A ideia de quimera evoca a alquimia e os experimentos de hibridização do DNA animal e/ou humano, frequentemente envolvendo ambos. Essa imagem pungente de criaturas míticas e exóticas cria uma aura de mistério e inovação, ligada à busca por novas formas de vida e às fronteiras éticas da ciência. A noção de quimera, portanto, suscita reflexões sobre os limites do conhecimento e os desafios morais que surgem quando a humanidade se aventura além do que é considerado natural. O que Darks Miranda e o artista multidisciplinar Juno B. (co-diretor) fazem em “A figura da quimera talvez seja mais adequada” não foge muito da abstração conceitual que mentalizo, ato contínuo, quando penso na palavra. Alguns aspectos chamam atenção aqui: a experimentação cromática, que faz com que a obra ganhe um ar imprevisivelmente polimorfo, que não se constrange ao ser essa espécie de shapeshifter.
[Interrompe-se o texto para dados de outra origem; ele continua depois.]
(** What is under the new name; [true] when it is the node itself. *)
Definition rename_replaces (source : NodeRef) (existing_target : option NodeRef) : MR bool :=
  match existing_target with
  | None => mret false
  | Some target =>
      if decide (source = target) then mret true
      else
        sk ← on_heap (kind source);
        tk ← on_heap (kind target);
        entries ← on_heap (node_entries target);
        if decide (sk = Directory ∧ tk = Directory ∧ entries ≠ ∅) then mthrow SysErr.NotEmpty
        else if decide (sk = Directory) then mthrow SysErr.NotDir
        else if decide (tk = Directory) then mthrow SysErr.IsDir
        else mret false
  end.

Definition rename_in (fs : Z) (old_path new_path : str) : MR Z :=
  if decide (old_path = [] ∨ new_path = []) then mthrow SysErr.NoEnt
  else
    old_namespace_path ← view_path fs old_path;
    new_namespace_path ← view_path fs new_path;
    let old_normalized := normalize_absolute_path old_namespace_path in
    let new_normalized := normalize_absolute_path new_namespace_path in
    if decide (old_normalized = new_normalized) then mret 0
    else if decide (old_normalized = SLASH ∨ new_normalized = SLASH) then mthrow SysErr.Busy
    else
      ns ← namespace_of fs;
      _ ← (if match strip_prefix old_normalized new_normalized with Some rest => starts_with_slash rest | None => false end then
             source ← lookup_namespace_path ns old_normalized false;
             k ← on_heap (kind source);
             if decide (k = Directory) then mthrow SysErr.Inval else mret ()
           else mret ());
      m_old ← lift (lookup_mount old_normalized ns);
      m_new ← lift (lookup_mount new_normalized ns);
      if bool_decide (is_Some m_old) || bool_decide (is_Some m_new) then mthrow SysErr.Busy
      else
        c_old ← lift (covering_mount old_normalized ns);
        c_new ← lift (covering_mount new_normalized ns);
        if decide (mn_device_id c_old ≠ mn_device_id c_new) then mthrow SysErr.XDev
        else
          source_parent ← lookup_namespace_path ns (parent_path old_normalized) true;
          target_parent ← lookup_namespace_path ns (parent_path new_normalized) true;
          let source_name := leaf_name old_normalized in
          let target_name := leaf_name new_normalized in
          if decide (source_name = [] ∨ target_name = []) then mthrow SysErr.Inval
          else
            found ← on_heap (node_lookup source_parent source_name);
            source ← mok_or found SysErr.NoEnt;
            existing_target ← on_heap (node_lookup target_parent target_name);
            same ← rename_replaces source existing_target;
            if (same : bool) then mret 0
            else
              _ ← on_heap (rename_child source_parent source_name target_parent target_name (bool_decide (is_Some existing_target)));
              _ ← notify_fs (Moved source_parent target_parent source source_name target_name);
              mret 0.
Lemma made_rule {E} (K : InodeOps → Prop) h h0 ops (Qe : E → heap → Prop) :
  changes h h0 (tree h) → is_wrapper ops = false → ops_ok h0 ops → K ops → wp_res (alloc_node ops) h0 (made K h) Qe.
Proof.
  intros Hch Hw Hok HK. pose proof Hch as (Hwf0 & Ht & _). apply alloc_node_rule; try done. intros n h' Hch' Hnew _ Hn _ _ _. exists ops.
  split; [done|]. rewrite <-Ht. split; [done|]. split; [|by eapply changes_trans].
  intros d name Hx. apply entry_some in Hx as [? ?]; [congruence|done].
Qed.

Lemma make_symlink_rule h name target mode :
  heap_wf h → wp_res (SymlinkNode_new_with_mode name target mode) h (made (is_new_symlink target mode) h) (λ _ : FsError, λ _, False).
Proof.
  intros Hwf. unfold SymlinkNode_new_with_mode. wp_step. apply take_inode_rule; [done|]. intros h' Hch Hf.
  apply made_rule; [done|done|done|]. by eexists _, _.
Qed.

Lemma make_file_rule h name mode :
  heap_wf h →
  wp_res (object ← alloc_file (SharedObject SharedMemoryFile_new); FileNode_new_with_mode name mode 0 object) h
    (made (is_new_file File mode) h) (λ _ : FsError, λ _, False).
Proof.
  intros Hwf. wp_step. apply alloc_file_rule; [done|]. intros o h1 Ha Ho. pose proof Ha as (Hw & Ht & _). unfold FileNode_new_with_mode. wp_step.
  apply take_inode_rule; [done|]. intros h2 Hb Hf. rewrite Ht in Hb. apply made_rule; [by eapply changes_trans|done| |by eexists _, _, _, _].
  simpl. split; [done|]. rewrite Hf. by eexists.
Qed.

Lemma make_socket_rule h name mode :
  heap_wf h →
  wp_res (object ← alloc_file (MutableObject (MutableMemoryFile_new [])); FileNode_new_socket name mode object) h
    (made (is_new_file Socket mode) h) (λ _ : FsError, λ _, False).
Proof.
  intros Hwf. wp_step. apply alloc_file_rule; [done|]. intros o h1 Ha Ho. pose proof Ha as (Hw & Ht & _). unfold FileNode_new_socket. wp_step.
  apply take_inode_rule; [done|]. intros h2 Hb Hf. rewrite Ht in Hb. apply made_rule; [by eapply changes_trans|done| |].
  - simpl. split; [done|]. rewrite Hf. by eexists.
  - by exists name, (next_inode h1), 0, o.
Qed.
Explorando o fascínio do primeiro cinema e a obsessão pela mímese animal no final do século XIX e início do século XX, esse gesto performático inspirou artistas a incorporarem movimentos e essência animal em produções cinematográficas. Essa tendência fantasmagórica revela a tentativa de decifrar a interação humana-animal, capturando sua complexidade de forma até então inédita na imagem movimento. Levando em conta que a quimera pode ser qualquer coisa resultante da imaginação, fabulação e fantasia, seria possível descrever este trabalho como uma obra fantástica, repleta de morcegos e animais hematófagos; não a toa, espécies fartamente estudadas e experimentadas nas ciências biológicas. O nascimento de um ser híbrido mais-que-humano, não localizado pela ciência dura e cuja definição seria melhor explicada por um alquimista, ganha forma numa das sequências finais do filme, quando uma criatura misteriosa emerge de um invólucro gosmento e indistinto. A obsessão de Darks por vulcões em erupção, que aparecem em alguns outros filmes da diretora como "Zona Abissal”, me fez pensar no apagamento de vestígios materiais da história a partir de eventos catastróficos como em Pompéia. Mas assim como em Uma noite perigosa na ilha de vulcano (2022), aqui não há conflito. Não há apocalípse nem pós-apocalipse. Não há materialidade a ser apagada. Há fantasia e também a gestação de um conjunto de imagens híbridas, quiméricas, não classificáveis. Esse tipo de registro tende a sobreviver.